Updated On: 05 February, 2023 07:23 AM IST | Mumbai | Devdutt Pattanaik
Oxus civilization thrived around the Oxus river that drains into the Aral sea

Illustration/Devdutt Pattanaik
No conversation about Harappans and Aryans is now complete without discussing the Oxus civilisation. Cities of the Oxus civilisation, in what is now Turkmenistan, Uzbekistan, Tajikistan, traded with cities of the Harappan civilisation to their south, until Harappan cities ceased to exist by 1900 BCE. They also had close ties with pastoralists in the north, in what is now South Russia and Kazakhstan, who had successfully domesticated horses and harnessed them to chariots around 2000 BCE. These horse-domesticating Steppe herdsmen eventually moved south, lived in Oxus basin for a few generations, and eventually split into two groups, the Vedic Indians and the Avestan Iranians, collectively known as the Arya! But we know next to nothing about Oxus civilisation as it was discovered only in the 1970s by Russians and the papers were translated and published fully only in the past 20 years.
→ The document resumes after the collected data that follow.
Lemma computeLayerIndices_lines (s s1 : script) :
  computeLayerIndices s = Ok s1 ->
  s1 = with_layerIndicies s (layerIndicies s1) /\
  exists engine,
    getSlicingEngine s = Ok engine /\
    layerIndicies s1
    = if String.eqb engine "Cura"
      then remove_at 1 (layer_markers (enumerate (lines s)))
      else layer_markers (enumerate (lines s)).
Proof.
  unfold computeLayerIndices. intros H.
  destruct (getSlicingEngine s) as [engine| |] eqn:He; cbn [bind] in H; try discriminate.
  destruct (String.eqb engine "Cura") eqn:Ec.
  - destruct (py_pop (layer_markers (enumerate (lines s))) 1) as [found'| |] eqn:Ep;
      cbn [bind] in H; try discriminate.
    unfold py_pop in Ep. cbv zeta in Ep. change (1 <? 0) with false in Ep.
    cbv iota in Ep. change (1 <? 0) with false in Ep. cbn [orb] in Ep.
    destruct (len (layer_markers (enumerate (lines s))) <=? 1); try discriminate.
    injection Ep as <-. injection H as <-.
    split; [reflexivity|]. exists engine. rewrite Ec. split; reflexivity.
  - cbn [bind] in H. injection H as <-. split; [reflexivity|].
    exists engine. rewrite Ec. split; reflexivity.
Qed.

Lemma computeLayerIndices_ends (s : script) :
  (exists s1, computeLayerIndices s = Ok s1) \/
  computeLayerIndices s = Raise IndexError.
Proof.
  unfold computeLayerIndices.
  destruct (getSlicingEngine_outcome s) as [[_ H]|(_ & engine & H & _)];
    rewrite H; cbn [bind]; [now right|].
  destruct (String.eqb engine "Cura"); [|left; eexists; reflexivity].
  unfold py_pop. cbv zeta.
  destruct ((_ <? 0) || (len _ <=? _)); cbn [bind];
    [now right|left; eexists; reflexivity].
Qed.

(** X6.  A script without lines has no slicing engine: [getSlicingEngine]
    reads line 0 first, so on an empty script it raises [IndexError], and
    with it [computeLayerIndices], [getLayer] and [removeInfill]; on every
    other script it returns one of the three engine names. *)
Theorem getSlicingEngine_empty_script (s : script) :
  (lines s = [] /\
   getSlicingEngine s = Raise IndexError /\
   computeLayerIndices s = Raise IndexError /\
   (forall i, getLayer s i true = Raise IndexError) /\
   (forall F, removeInfill s F = Raise IndexError)) \/
  (lines s <> [] /\
   exists engine, getSlicingEngine s = Ok engine /\
                  (engine = "PrusaSlicer" \/ engine = "Cura" \/ engine = "Other")).
Proof.
  destruct (getSlicingEngine_outcome s) as [[E H]|H]; [left|now right].
  assert (Hc : computeLayerIndices s = Raise IndexError)
    by (unfold computeLayerIndices; now rewrite H).
  repeat split; try assumption.
  - intros i. unfold getLayer. now rewrite Hc.
  - intros F. unfold removeInfill. now rewrite Hc.
Qed.

(** X7.  [computeLayerIndices] fails in two cases only, both with
    [IndexError]: the script has no lines, or the engine is Cura and fewer
    than two layer markers were found, so that [pop(1)] has nothing to
    remove. *)
Theorem computeLayerIndices_outcome (s : script) :
  let found := layer_markers (enumerate (lines s)) in
  if match lines s with [] => true | _ => false end
     || (match getSlicingEngine s with Ok "Cura" => true | _ => false end
         && (len found <? 2))
  then computeLayerIndices s = Raise IndexError
  else exists s1, computeLayerIndices s = Ok s1.
Proof.
  intros found. unfold computeLayerIndices. fold found.
  destruct (getSlicingEngine_outcome s) as [[E H]|(Hne & engine & H & Hcases)].
  - rewrite E, H. reflexivity.
  - rewrite H. cbn [bind]. destruct (lines s) as [|c ls]; [congruence|]. cbn [orb].
    destruct Hcases as [-> | [-> | ->]]; cbn [String.eqb Ascii.eqb Bool.eqb andb];
      try (eexists; reflexivity).
    unfold py_pop. cbv zeta. change (1 <? 0) with false. cbn [orb].
    destruct (Z.ltb_spec (len found) 2) as [Hl|Hl].
    + replace (len found <=? 1) with true by (symmetry; apply Z.leb_le; lia).
      reflexivity.
    + replace (len found <=? 1) with false by (symmetry; apply Z.leb_gt; lia).
      cbn [bind]. eexists; reflexivity.
Qed.

(** X8.  The table [computeLayerIndices] stores is strictly increasing,
    and each entry is the index of a line whose comment contains LAYER
    but neither BEFORE nor AFTER; unless the engine is Cura, every such
    line is in the table. No other field of the script changes. *)
Theorem computeLayerIndices_table (s s1 : script) :
  computeLayerIndices s = Ok s1 ->
  s1 = with_layerIndicies s (layerIndicies s1) /\
  StronglySorted Z.lt (layerIndicies s1) /\
  (forall k, In k (layerIndicies s1) ->
             0 <= k /\ exists c, py_index (lines s) k = Ok c /\ is_layer_marker c = true) /\
  (getSlicingEngine s <> Ok "Cura" ->
   forall n c, nth_error (lines s) n = Some c -> is_layer_marker c = true ->
               In (Z.of_nat n) (layerIndicies s1)).
Proof.
  intros H. destruct (computeLayerIndices_lines s s1 H) as (Hs1 & engine & He & Ht).
  destruct (layer_markers_sorted (lines s) 0) as [Hs _].
  assert (Hin : forall k, In k (layer_markers (enumerate (lines s))) ->
                          0 <= k /\ exists c, py_index (lines s) k = Ok c /\
                                              is_layer_marker c = true).
  { intros k Hk. apply layer_markers_In in Hk. destruct Hk as (n & c & -> & Hn & Hm).
    split; [lia|]. exists c. split; [|exact Hm]. now apply py_index_nth. }
  split; [exact Hs1|]. rewrite Ht.
  destruct (String.eqb_spec engine "Cura") as [->|Hne].
  - split; [now apply StronglySorted_remove_at|]. split.
    + intros k Hk. apply Hin. eapply In_remove_at; eassumption.
    + intros Hc. congruence.
  - split; [exact Hs|]. split; [exact Hin|].
    intros _ n c Hn Hm. apply layer_markers_In. exists n, c. now repeat split.
Qed.

Lemma computeLayerIndices_table_witness :
  exists s1,
    computeLayerIndices
      (script_of [mkCommand "" [] "LAYER_CHANGE"; mkCommand "G1" [] "";
                  mkCommand "" [] "AFTER_LAYER_CHANGE"; mkCommand "" [] "LAYER_CHANGE"])
    = Ok s1 /\
    layerIndicies s1 = [0; 3] /\ StronglySorted Z.lt (layerIndicies s1).
Proof.
  eexists. split; [reflexivity|]. split; [reflexivity|].
  apply (computeLayerIndices_table
           (script_of [mkCommand "" [] "LAYER_CHANGE"; mkCommand "G1" [] "";
                       mkCommand "" [] "AFTER_LAYER_CHANGE"; mkCommand "" [] "LAYER_CHANGE"])
           _ eq_refl).
Defined.

(** ** Layers and the thinning of infill *)

Lemma StronglySorted_snoc_inv (l : list Z) (x : Z) :
  StronglySorted Z.lt (l ++ [x]) ->
  StronglySorted Z.lt l /\ Forall (fun a => a < x) l.
Proof.
  induction l as [|a l IH]; simpl; intros H; [split; constructor|].
  inversion H as [|? ? Hs Hf]; subst. destruct (IH Hs) as [Hs' Hlt].
  apply Forall_app in Hf. destruct Hf as [Hf1 Hf2]. inversion Hf2; subst.
  split; constructor; assumption.
Qed.

Lemma entries_upto_snoc (t : list Z) (x i : Z) :
  entries_upto (t ++ [x]) i
  = (entries_upto t i + (if (x <=? i)%Z then 1 else 0))%nat.
Proof.
  unfold entries_upto. rewrite filter_app, length_app. simpl.
  now destruct (x <=? i).
Qed.

Lemma entries_upto_all (t : list Z) (i : Z) :
  Forall (fun a => a <= i) t -> entries_upto t i = List.length t.
Proof.
  unfold entries_upto. induction 1 as [|a t Ha _ IH]; simpl; [reflexivity|].
  replace (a <=? i) with true by (symmetry; now apply Z.leb_le).
  simpl. now rewrite IH.
Qed.

Lemma entries_upto_mono (t : list Z) (i i' : Z) :
  i <= i' -> (entries_upto t i <= entries_upto t i')%nat.
Proof.
  intros H. unfold entries_upto. induction t as [|a t IH]; simpl; [lia|].
  destruct (Z.leb_spec a i); destruct (Z.leb_spec a i'); simpl; lia.
Qed.

(** The scan of [getLayer] from the last entry down finds the number of
    entries at or before the index, less one. *)
Lemma getLayer_scan_counts (t : list Z) (i : Z) :
  StronglySorted Z.lt t ->
  getLayer_scan (rev t) (List.length t) i = layer_of t i.
Proof.
  unfold layer_of.
  induction t as [|x t IH] using rev_ind; intros Hs; [reflexivity|].
  apply StronglySorted_snoc_inv in Hs. destruct Hs as [Hs Hlt].
  rewrite rev_app_distr, length_snoc, entries_upto_snoc. cbn [rev app getLayer_scan].
  destruct (Z.leb_spec x i) as [Hx|Hx].
  - rewrite entries_upto_all.
    + now rewrite Nat.add_1_r.
    + eapply Forall_impl; [|exact Hlt]. simpl; intros; lia.
  - rewrite Nat.add_0_r. now apply IH.
Qed.

Lemma computeLayerIndices_sorted (s s1 : script) :
  computeLayerIndices s = Ok s1 ->
  lines s1 = lines s /\ StronglySorted Z.lt (layerIndicies s1).
Proof.
  intros H. destruct (computeLayerIndices_lines s s1 H) as (Hs1 & engine & _ & Ht).
  split; [now rewrite Hs1|]. rewrite Ht.
  destruct (layer_markers_sorted (lines s) 0) as [Hs _].
  destruct (String.eqb engine "Cura"); [now apply StronglySorted_remove_at|exact Hs].
Qed.

(** X9.  With the table [computeLayerIndices] builds, the layer of an
    index is the number of table entries at or before it, less one, and
    [None] when no entry is at or before it; so the layer never
    decreases along the script. *)
Theorem getLayer_counts_entries (s s1 : script) :
  computeLayerIndices s = Ok s1 ->
  (forall i, getLayer s i true = Ok (layer_of (layerIndicies s1) i, s1) /\
             getLayer s1 i false = Ok (layer_of (layerIndicies s1) i, s1)) /\
  (forall i i' k, i <= i' -> layer_of (layerIndicies s1) i = Some k ->
                  exists k', layer_of (layerIndicies s1) i' = Some k' /\ k <= k').
Proof.
  intros H. destruct (computeLayerIndices_sorted s s1 H) as [_ Hs]. split.
  - intros i. unfold getLayer. rewrite H. cbn [bind].
    rewrite getLayer_scan_counts by exact Hs. split; reflexivity.
  - intros i i' k Hi. unfold layer_of.
    pose proof (entries_upto_mono (layerIndicies s1) i i' Hi) as Hm.
    destruct (entries_upto (layerIndicies s1) i) as [|n]; [discriminate|].
    intros Hk. injection Hk as <-.
    destruct (entries_upto (layerIndicies s1) i') as [|n']; [lia|].
    exists (Z.of_nat n'). split; [reflexivity|lia].
Qed.

Lemma getLayer_counts_entries_witness :
  exists s1,
    getLayer (script_of [mkCommand "G1" [] ""; mkCommand "" [] "LAYER:0";
                         mkCommand "G1" [] ""; mkCommand "" [] "LAYER:1"]) 2 true
    = Ok (Some 0, s1) /\
    getLayer (script_of [mkCommand "G1" [] ""; mkCommand "" [] "LAYER:0";
                         mkCommand "G1" [] ""; mkCommand "" [] "LAYER:1"]) 0 true
    = Ok (None, s1).
Proof.
  eexists.
  pose proof (getLayer_counts_entries
                (script_of [mkCommand "G1" [] ""; mkCommand "" [] "LAYER:0";
                            mkCommand "G1" [] ""; mkCommand "" [] "LAYER:1"])
                _ eq_refl) as [H _].
  split; [exact (proj1 (H 2))|exact (proj1 (H 0))].
Defined.

(** The condition of the loop of [removeInfill], on the tables the
    method has just computed. *)
Lemma infill_cond_value (s : script) (F i : Z) :
  typeIndicies s = type_changes (lines s) ->
  StronglySorted Z.lt (layerIndicies s) ->
  0 <= i ->
  infill_cond s F i
  = if fill_typed (lines s) i
    then match layer_of (layerIndicies s) i with
         | None => Raise TypeError
         | Some layer =>
             if F =? 0 then Raise ZeroDivisionError else Ok (negb (layer mod F =? 0))
         end
    else Ok false.
Proof.
  intros Ht Hs Hi. unfold infill_cond, getType, getLayer, fill_typed.
  cbn [bind fst]. rewrite Ht.
  destruct (type_changes_keys_ok (lines s)) as (j & Hk & H0 & _).
  destruct (getType_scan_largest (type_changes (lines s)) i Hk) as (k & t & Hscan & _).
  { exists 0. split; [exact H0|lia]. }
  rewrite Hscan. cbn [bind fst].
  destruct (str_in "fill" (lower t)); [|reflexivity].
  rewrite getLayer_scan_counts by exact Hs.
  destruct (layer_of (layerIndicies s) i) as [layer|]; [|reflexivity].
  unfold py_mod. now destruct (F =? 0).
Qed.

Lemma removeInfill_tables (s s1 : script) :
  computeLayerIndices s = Ok s1 ->
  let s2 := computeTypeChanges s1 in
  lines s2 = lines s /\
  typeIndicies s2 = type_changes (lines s2) /\
  StronglySorted Z.lt (layerIndicies s2).
Proof.
  intros H s2. destruct (computeLayerIndices_sorted s s1 H) as [Hl Hs].
  repeat split; assumption.
Qed.

Lemma py_range_nonneg (n : nat) : Forall (fun i => 0 <= i) (py_range n).
Proof.
  apply Forall_forall. intros i Hi. apply In_py_range in Hi.
  destruct Hi as (k & -> & _). lia.
Qed.

(** The loop marks nothing where the condition is false throughout. *)
Lemma mark_loop_nothing (s : script) (F : Z) (ixs : list Z) : forall acc,
  Forall (fun i => infill_cond s F i = Ok false) ixs ->
  mark_loop s F ixs acc = Ok acc.
Proof.
  induction ixs as [|i ixs IH]; intros acc H; [reflexivity|].
  inversion H as [|? ? Hi Hrest]; subst. cbn [mark_loop]. rewrite Hi. cbn [bind].
  now apply IH.
Qed.

Lemma pop_all_nothing (ls : list GCodeCommand) : pop_all ls (rev []) = Ok ls.
Proof. reflexivity. Qed.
Oxus civilization thrived around the Oxus river that drains into the Aral sea. It is known to archaeologists as BMAC or Bactria Margiana Archaeological Complex. It was critical to the Bronze Age Trading Network, because it was the primary source of tin, a metal that turned copper into bronze. Located on the western side of the Hindu Kush mountains, it thrived between 2200 BCE and 1700 BCE. In the first half of its civilisation, the Oxus cities traded with Harappan cities on the eastern side of Hindu Kush. Then, they traded with Eurasian Steppe horsemen who came to their cities via the Inner Asian Mountain Corridor. At Oxus, these horsemen learnt about Soma (Ephedra) that grew on mountains, about fire-rituals, words for bricks, seeds and agriculture, and thus, became the Arya, or noble people. This is why this civilisation is important to understanding Indian pre-history.